USPSTF Transparency and Accountability Act
So where are we today? This is a bill that is up in front of Congress. It’s being sponsored by it’s H.R. 539, sponsored by Marsha Blackburn and Bobby Rush. This is the USPSTF Transparency and Accountability Act, requiring balanced representation of primary and specialty care providers and other stakeholders. Believe it or not, we had to pull back from saying we actually wanted for sure someone from urology, and that became a problem because when it came to all of their other preventative issues, then every specialty would somehow have to be put in there, but that there would be a requirement for public comment on these proposed research plans, require a 60-day comment period of all of these services, require consultation with the relevant stakeholders, and repeals the secretary’s ability to deny Medicare coverage for USPSTF recommendations. All of these things are currently not within the government purview.

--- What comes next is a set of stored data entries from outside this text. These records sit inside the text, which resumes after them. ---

(** C6 (the code fails the claim): with the specification
    "A=instant,B" the event "B", which has no suffix, is registered with
    type 1 (instant): the type of the previous name is carried over. *)
Theorem event_type_carried_over :
  ('(retval, g) ← _internal_PAPI_hl_set_events env_ok (Some "A=instant,B"%string)
                    g_initiated;
   Some (retval,
         map (fun c => (take (num_of_events c) (event_names c),
                        take (num_of_events c) (event_types c)))
           (take (num_of_components (reg g)) (components (reg g)))))
  = Some (PAPI_OK, [(["A"; "B"]%string, [1; 1])]).
Proof. vm_compute. reflexivity. Qed.

Lemma read_events_determined (env : papi_env) (events : option string)
    (g g' : globals) :
  _internal_hl_read_events env events g = Some (PAPI_OK, g') ->
  events_determined (life g') = true.
Proof.
  unfold _internal_hl_read_events.
  match goal with
  | |- context [let '(_, _) := ?X in _] => destruct X as [r0 g0]
  end.
  destruct (decide (r0 = PAPI_OK)) as [_|Hr0]; [|intros [= ? ?]; contradiction].
  destruct (_internal_hl_create_components env g0) as [[r1 g1]|];
    cbn [mbind option_bind]; [|discriminate].
  destruct (decide (r1 = PAPI_OK)) as [_|Hr1]; [intros [= <-]; reflexivity|].
  match goal with
  | |- context [_internal_hl_determine_default_events env ?X] =>
      destruct (_internal_hl_determine_default_events env X) as [r2 g2]
  end.
  destruct (decide (r2 = PAPI_OK)) as [_|Hr2]; [|intros [= ? ?]; contradiction].
  destruct (_internal_hl_create_components env g2) as [[r3 g3]|];
    cbn [mbind option_bind]; [|discriminate].
  destruct (decide (r3 = PAPI_OK)) as [_|Hr3]; [intros [= <-]; reflexivity|].
  intros [= ? ?]; contradiction.
Qed.

(** Once the events are determined, setting them is a no-op that succeeds. *)
Lemma set_events_determined_noop (env : papi_env) (events : option string)
    (g : globals) :
  state (life g) = PAPIHL_ACTIVE ->
  events_determined (life g) = true ->
  _internal_PAPI_hl_set_events env events g = Some (PAPI_OK, g).
Proof.
  intros Hact Hdet. unfold _internal_PAPI_hl_set_events.
  rewrite decide_True by exact Hact.
  rewrite decide_False by (intros [_ H]; congruence).
  cbn [mbind option_bind].
  rewrite decide_False by (rewrite Hact; discriminate). reflexivity.
Qed.

Lemma active_or_deactivated (b : bool) :
  b <> PAPIHL_DEACTIVATED -> b = PAPIHL_ACTIVE.
Proof. unfold PAPIHL_ACTIVE, PAPIHL_DEACTIVATED. destruct b; congruence. Qed.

So we have broad bipartisan support in the House and in the Senate. Senator Cassidy in Louisiana is a big supporter, as is Senator Heitkamp in North Dakota.

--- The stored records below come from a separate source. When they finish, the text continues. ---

(** The [types.ModuleType] overload. *)
Definition add_dunders_to_module_obj (fuel : nat) (module : mid)
    (dunders : option (list string)) (callbacks : option (odict value))
    (recurse : bool) (s : state) : state * result unit :=
  let dunders := match dunders with Some d => d | None => default_dunders end in
  let callbacks :=
    match callbacks with Some c => c | None => dunders_to_funcs s end in
  add_each fuel module callbacks recurse dunders s.

(** [add_dunders_to_module], dispatched on the type of its first argument:
    the [str] overload goes through [sys.modules], the base implementation
    raises [TypeError(module)]. *)
Definition add_dunders_to_module (fuel : nat) (module : value)
    (dunders : option (list string)) (callbacks : option (odict value))
    (recurse : bool) (s : state) : state * result unit :=
  match module with
  | VStr name =>
      match od_get name (sys_modules s) with
      | None => (s, Raise (KeyError name))
      | Some m => add_dunders_to_module_obj fuel m dunders callbacks recurse s
      end
  | VModule m => add_dunders_to_module_obj fuel m dunders callbacks recurse s
  | _ => (s, Raise (TypeError module))
  end.

Definition _obj_attrs (s : state) (obj : pyobject) : list string :=
  match slots_of s obj with
  | Some attrs => attrs
  | None => od_keys (odict_ obj)
  end.

Definition _obj_attr_vals (s : state) (obj : pyobject) : result (list value) :=
  mapM (getattr s obj) (_obj_attrs s obj).

(** [attr[:2] == '__' and attr[-2:] == '__'] *)
Definition is_dunder (attr : string) : bool :=
  String.eqb (substring 0 2 attr) "__"
  && String.eqb (substring (String.length attr - 2) 2 attr) "__".

Definition _cls_attrs (s : state) (obj : pyobject) : list string :=
  filter (fun attr => negb (is_dunder attr))
    (od_keys (cdict (classes s (oclass obj)))).

Definition _cls_attr_vals (s : state) (obj : pyobject) : result (list value) :=
  mapM (getattr_class s (oclass obj)) (_cls_attrs s obj).

(** The loop of [autoeq] over [zip(...)]. *)
Fixpoint eq_loop (ss os : list value) : bool :=
  match ss, os with
  | s :: ss', o :: os' => if py_ne s o then false else eq_loop ss' os'
  | _, _ => true
  end.

Definition autoeq (s : state) (self other : pyobject) : result bool :=
  if negb (isinstance s other (oclass self)) then Ok false
  else
    ss <- _obj_attr_vals s self ;;
    os <- _obj_attr_vals s other ;;
    Ok (eq_loop ss os).

Section Repr.
(** The text of a value that is neither a number, a string nor [None]
    depends on the address of the object. *)
Variable other_str : value -> string.

(** [f'{val}'] *)
Definition py_str (val : value) : string :=
  match val with
  | VInt z => NilZero.string_of_int (Z.to_int z)
  | VStr t => t
  | VNone => "None"
  | _ => other_str val
  end.

Definition item_str (item : string * value) : string :=
  (fst item ++ "=" ++ py_str (snd item))%string.

Definition autorepr (s : state) (self : pyobject) : result string :=
  let ret := cname (classes s (oclass self)) in
  let ret := (ret ++ "(")%string in
  let cls_attrs := _cls_attrs s self in
  cls_vals <- _cls_attr_vals s self ;;
  let obj_attrs := _obj_attrs s self in
  obj_vals <- _obj_attr_vals s self ;;
  let combined_dict := od_of_pairs (combine cls_attrs cls_vals) in
  let combined_dict :=
    od_update combined_dict (od_of_pairs (combine obj_attrs obj_vals)) in
  let ret :=
    (ret ++ String.concat ", " (map item_str combined_dict))%string in
  Ok (ret ++ ")")%string.
End Repr.

(** The initial contents of [_dunders_to_funcs]. *)
Definition initial_registry : odict value :=
  [("__eq__", VFun Autoeq); ("__repr__", VFun Autorepr)].

(** Whether the loop of [_add_to_objects] selects [obj] in state [s]. *)
Definition selects (dunder : string) (s : state) (obj : value) : bool :=
  match pred_default dunder obj s with
  | Ok true => true
  | _ => false
  end.

(** [s] comes from [s0] by storing [f] under [dunder] in classes of [scope]
    that resolved [dunder] to [base] in [s0]; nothing else differs. *)
Definition injected (scope : cid -> Prop) (dunder : string) (f base : value)
    (s0 s : state) : Prop :=
  modules s = modules s0
  /\ sys_modules s = sys_modules s0
  /\ dunders_to_funcs s = dunders_to_funcs s0
  /\ forall c,
       classes s c = classes s0 c
       \/ (scope c /\ c <> object_cid
           /\ type_lookup s0 c dunder = Some base
           /\ classes s c = set_class_dict dunder f (classes s0 c)).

So the USPSTF came back and they said, well, okay—they kind of put this algorithm out there, and quite frankly it’s a bit of an attempt to sort of give I think some respect to all of this lobbying that’s been going on by LUGPA, by AUA, really the two organizations have really come together on this to try to get some better feedback, and you can see this algorithm if you look at it is really rather basic.

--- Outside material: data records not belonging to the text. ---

(** * p2ch12/train_seg.py: dice loss, metrics buffer, reducer, checkpoints

    A shallow embedding of the training harness of [LunaTrainingApp]
    ([src/p2ch12/train_seg.py]) and the properties of its loss, of its
    per-epoch metrics buffer, of the reducer [logMetrics], of the image
    log [logImages] and of the promotion of checkpoints in [main] /
    [saveModel].

    Numbers.  The program computes on IEEE-754 values (torch and numpy
    float32, Python floats).  They are embedded as exact rationals with
    the three special values of the format: every operation is the IEEE
    one without the final rounding step and without a sign on zero.
    What the embedding keeps is what the program's control flow depends
    on: [0/0] is NaN, [x/0] is an infinity, NaN compares false with
    everything and is truthy, and a zero is falsy.

    Rounding is not embedded.  The statements about the dice loss and
    about the counts of a batch are kept to what rounding to float32
    does not change: the range of the loss is closed, the counts are
    sums of binary masks, a smoothing constant is taken in the normal
    range of float32 (a smaller one would round to 0), and two results
    are said to be equal where the program computes them by the same
    operations. *)

From Stdlib Require Import List Bool Arith ZArith QArith Qcanon Lia Lqa.
From Stdlib Require Import Ascii String DecimalString DecimalNat.
Import ListNotations.

Set Implicit Arguments.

USPSTF Reconsidering? Not so much
So essentially they’re reconsidering but not really that much. We know that they’re on the Hill right now lobbying to basically try to keep intact as much of their power and authority that was not the original intent going back to the early beginnings of this presentation and slide that they are attempting to appear more transparent. They have consulted certain selected specialists who have to sign a non-disclosure confidentiality agreement that they cannot share and we actually know who these folks are, but they are not allowed to share who has spoken with them, or the people who speak with them are not allowed to reveal, and they’ve consulted selected patient organizations. And there’s no disclosure on how they were selected. There’s no disclosure as to the consideration given to the input, and as I said they signed non-disclosure agreements. And they are actively lobbying basically issues and areas on PSA which we’re going to be talking about and the concepts of patients at risk for prostate cancer and who needs treatment, who doesn’t, and there’s not a single urologist on that panel.
USPSTF—Current Status of Prostate Cancer Recommendation
The current status is to reverse potentially the course and issue a Grade “C” for 55-69 still keep the “D”. Don’t get it for anybody over 70, and they are beginning to acknowledge that there are at-risk populations. The proposal is yet to be finalized, and sadly this is really sort of a tempest and a teapot for all of us. This gets very little media attention, and we’re trying to change that. So at the LUGPA level in addition to our lobbyists, in addition to our legal consultants, we have dedicated energies, and efforts, and resources of marketing to the right sort of media organizations on the Hill.
So the task force actions, it’s not just a medical issue. It affects reimbursement, and it’s a real interesting example of government actions producing unintended consequences not only for the healthcare of our patients who are first and foremost our north star but also our ability to get reimbursement. Minor tweaks to processes to avoid regulatory oversight are not really that sufficient. And this really stresses the need for engagement not only in the scientific aspects but the legislative and political realm, and that is a big part of what the mission and vision is of LUGPA and our health policy.